В городе, на пристани, в ватаге действовали пусть и жестокие, но все-таки законы. В лесу, вдали от жилья, прав был сильнейший. Не удивительно, что появилась поговорка: «Собака, не тронь бурлака, бурлак сам собака».
И вообще «собачья» тема была накрепко прописана в бурлацком бытовом фольклоре. «Засобачивай!» — кричали бурлаки под конец «смены», после чего судно приставало на ночь к берегу. И пересказывали страшные рассказы про Собаку-барина — строгого помещика, державшего большую псарню.
А наш герой об этом вспоминал: «Сдержали. Двинулись, качаясь и задыхаясь… В глазах потемнело, а встречное течение, суводь — еще крутила посудину.
— Федька, пуделя! — хрипел Костыга. И сзади меня чудный высокий тенор затянул звонко и приказательно:
— Белый пудель шаговит…
— Шаговит, шаговит… — отозвалась на разные голоса ватага — и я тоже с ней.
И, установившись в такт шага, утопая в песке, мы уже пели черного пуделя.
— Черный пудель шаговит, шаговит… Черный пудель шаговит, шаговит.
И пели, пока не побороли встречное течение».
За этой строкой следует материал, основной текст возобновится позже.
Definition exec_bit instr (op : BitOp) : X unit :=
  bit_offset ← read_op instr 1;
  match op_kind instr 0 with
  | OpKind.Register =>
      let size := reg_size (op_register instr 0) in
      let bits := Z.of_nat size * 8 in
      (* a zero-sized register would divide by zero *)
      if decide (bits = 0) then xpanic
      else
        let idx := as_u 32 bit_offset mod bits in
        raw ← read_op instr 0;
        let val := Z.land raw (size_mask size) in
        let mask := shl_u 64 1 idx in
        _ ← xmod (set_flag CF (nonzero (Z.land val mask)));
        if is_bt op then mret tt else write_op instr 0 (bit_new op val mask)
  | OpKind.Memory =>
      base ← effective_address instr;
      let off := as_i 64 bit_offset in
      let byte_delta := off / 8 in
      let bit := off mod 8 in
      let addr := wrapping_add base (as_u 64 byte_delta) in
      b ← xmem (mem_read_n addr 1) (read_fault addr 1);
      let val := default 0 (b !! 0%nat) in
      let mask := shl_u 64 1 bit in
      _ ← xmod (set_flag CF (nonzero (Z.land val mask)));
      if is_bt op then mret tt else write_mem_value addr (bit_new op val mask) 1
  | other => xfail ("bt op0 kind " +:+ OpKind.debug other)
  end.

(** ** Control transfer *)

Definition set_rip' (target : u64) : X unit := xmod (set_rip target).

Definition exec_jmp instr : X unit :=
  target ← branch_target instr;
  set_rip' target.

Definition exec_jcc instr (taken : bool) : X unit :=
  if taken then set_rip' (near_branch_target instr) else mret tt.

Definition exec_call instr (return_ip : u64) : X unit :=
  target ← branch_target instr;
  _ ← push_n return_ip 8;
  set_rip' target.

Definition exec_ret instr : X unit :=
  ret ← pop_n 8;
  _ ← (if decide ((1 ≤ op_count instr)%nat ∧ op_kind instr 0 = OpKind.Immediate16)
       then xmod (λ r, set_rsp (wrapping_add (rsp r) (immediate instr 0)) r)
       else mret tt);
  set_rip' ret.

(** ** Read-modify-write *)

(** [fetch_add] on the host word behind an aligned guest word; [None] when no
    writable span can be had, and the caller falls back. *)
Definition atomic_fetch_add (addr : u64) (size : nat) (addend : u64) : X (option u64) := λ c,
  let word (n : nat) :=
    match host_span addr (Z.of_nat n) true (cmem c) with
    | (g, None) => (mkCpu g (cregs c), XOk None)
    | (g, Some p) =>
        match host_load p n (os_state (backend g)) with
        | Ok bs =>
            let old := le_val bs in
            match on_backend (on_host (host_store p (le_bytes n ((old + addend) mod 2 ^ (8 * Z.of_nat n))))) g with
            | (g', Ok _) => (mkCpu g' (cregs c), XOk (Some old))
            | (g', Err e) => (mkCpu g' (cregs c), XErr (Cpu e))
            | (g', Abort w) => (mkCpu g' (cregs c), XAbort w)
            end
        | Err e => (mkCpu g (cregs c), XErr (Cpu e))
        | Abort w => (mkCpu g (cregs c), XAbort w)
        end
    end in
  match size with
  | 4%nat => if is_multiple_of addr 4 then word 4%nat else (c, XOk None)
  | 8%nat => if is_multiple_of addr 8 then word 8%nat else (c, XOk None)
  | _ => (c, XOk None)
  end.

Definition exec_xadd instr : X unit :=
  size ← op_size_bytes instr 0;
  let mask := size_mask size in
  raw ← read_op instr 1;
  let src := Z.land raw mask in
  let atomic : X (option u64) :=
    if decide (has_lock_prefix instr = true ∧ op_kind instr 0 = OpKind.Memory)
    then addr ← effective_address instr; atomic_fetch_add addr size src
    else mret None in
  old ← atomic;
  match old with
  | Some old =>
      let old_m := Z.land old mask in
      let sum := Z.land (wrapping_add old_m src) mask in
      _ ← write_op instr 1 old_m;
      xmod (set_add_flags old_m src sum size)
  | None =>
      raw ← read_op instr 0;
      let dest := Z.land raw mask in
      let sum := Z.land (wrapping_add dest src) mask in
      _ ← write_op instr 0 sum;
      _ ← write_op instr 1 dest;
      xmod (set_add_flags dest src sum size)
  end.
(* ===== verification/step_safe.v ===== *)
(** * String instructions are safe

    [safe] for exec_string.v.  The host-span paths write through raw pointers:
    [safe_on] carries what a span promises ([has_span]) to its use. *)

From S2P Require Import Prelude protect pagemap vad arena region mem mem_access mem_ops mem_safe.
From S2P Require Import regs regs_safe insn exec exec_string exec_wf exec_safe.

(** ** Bodies that rely on a fact about the memory *)

Definition safe_on {A} (P : GuestMemory → Prop) (m : X A) (Q : A → Prop) : Prop :=
  ∀ c, cpu_ok c → P (cmem c) → safe_out c Q (m c).

(** Facts no store of an instruction changes. *)
Definition stable (P : GuestMemory → Prop) : Prop := ∀ g g', stored g g' → P g → P g'.

Lemma safe_on_intro {A} (m : X A) P Q : safe m Q → safe_on P m Q.
Proof. intros Hm c Hc _. by apply Hm. Qed.
Lemma safe_on_elim {A} (m : X A) Q : safe_on (λ _, True) m Q → safe m Q.
Proof. intros Hm c Hc. by apply Hm. Qed.

Lemma safe_on_bind {A B} P (m : X A) (f : A → X B) (R : A → Prop) (Q : B → Prop) :
  stable P → safe_on P m R → (∀ a, R a → safe_on P (f a) Q) → safe_on P (m ≫= f) Q.
Proof.
  intros HP Hm Hf c Hc Hp. destruct (Hm c Hc Hp) as (H1 & H2 & H3).
  unfold mbind, X_bind. destruct (m c) as [c1 [a|e|w]]; simpl in *; [|by split_and!|done].
  destruct (Hf a H3 c1 H1) as (H4 & H5 & H6); [by eapply HP|].
  split_and!; [done|by eapply stored_trans|done].
Qed.

(** What [host_span] promises about the pointer it hands out. *)
Definition has_span (wr : bool) (p a len : Z) (g : GuestMemory) : Prop :=
  granted g a len (if wr then Write else Read) ∧ host_alias g p a len.

Lemma stable_span wr p a len : stable (has_span wr p a len).
Proof.
  intros g g' Hs [Hg Ha]. split; [by eapply granted_same; [apply Hs|]|by eapply alias_stored].
Qed.
Lemma stable_and P Q : stable P → stable Q → stable (λ g, P g ∧ Q g).
Proof. intros HP HQ g g' Hs [? ?]. split; eauto. Qed.
Lemma stable_True : stable (λ _, True).
Proof. done. Qed.
Create HintDb stable.
#[export] Hint Resolve stable_span stable_and stable_True : stable.

Lemma safe_on_span {A} P a len wr (f : option Z → X A) (Q : A → Prop) :
  stable P → in_u64 a → in_u64 len → safe_on P (f None) Q →
  (∀ p, safe_on (λ g, P g ∧ has_span wr p a len g) (f (Some p)) Q) →
  safe_on P (xspan a len wr ≫= f) Q.
Proof.
  intros HP Ha Hl Hnone Hsome c [Hg Hr] Hp.
  destruct (span_spec (cmem c) a len wr Hg Ha Hl) as (g & o & E & Hs & Hg1 & Ho).
  pose proof (same_stored _ _ Hs) as Hst.
  unfold mbind, X_bind, xspan. rewrite E.
  assert (Hin : safe_out (mkCpu g (cregs c)) Q (f o (mkCpu g (cregs c)))).
  { destruct o as [p|]; [|by apply Hnone; [by split|by eapply HP]].
    apply Hsome; [by split|]. destruct Ho as (_ & _ & Hgr & Hal). split; [by eapply HP|].
    split; [by eapply granted_same; [apply Hst|]|done]. }
  destruct Hin as (H1 & H2 & H3). split_and!; [done|by eapply stored_trans|done].
Qed.

(** ** Stores through host pointers *)

Lemma span_store wr p a len bs g :
  wr = true → mem_ok g → has_span wr p a len g → Z.of_nat (length bs) ≤ len → Forall is_byte bs →
  ∃ g', on_backend (on_host (host_store p bs)) g = (g', Ok tt) ∧ mem_ok g' ∧ stored g g' ∧ bytes_set g a bs g'.
Proof.
  intros -> Hg [Hgr Hal] Hl Hbs. apply alias_store; try done.
  - intros x Hx. apply Hgr. lia.
  - intros i Hi. apply Hal. lia.
Qed.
Впоследствии Владимир Алексеевич пытался вызнать — а при чем здесь пудель-то? Ну у него, конечно, ничего не вышло:
«— Так искони веки вечинские пуделя пели! Уж оченно подручно — белый — рванешь, черный — устроишься… И пойдешь, и пойдешь, и все под ногу.
— Так, но меня интересует самое слово пудель. Почему именно пудель, а не лягаш, не мордаш, не волкодав…
— Потому что мордаши медведей рвут за причинное место, волкодавы волков давят… У нашего барина такая охота была… То собаки, — а это пудель.
— Да ведь пудель тоже собака, — говорю.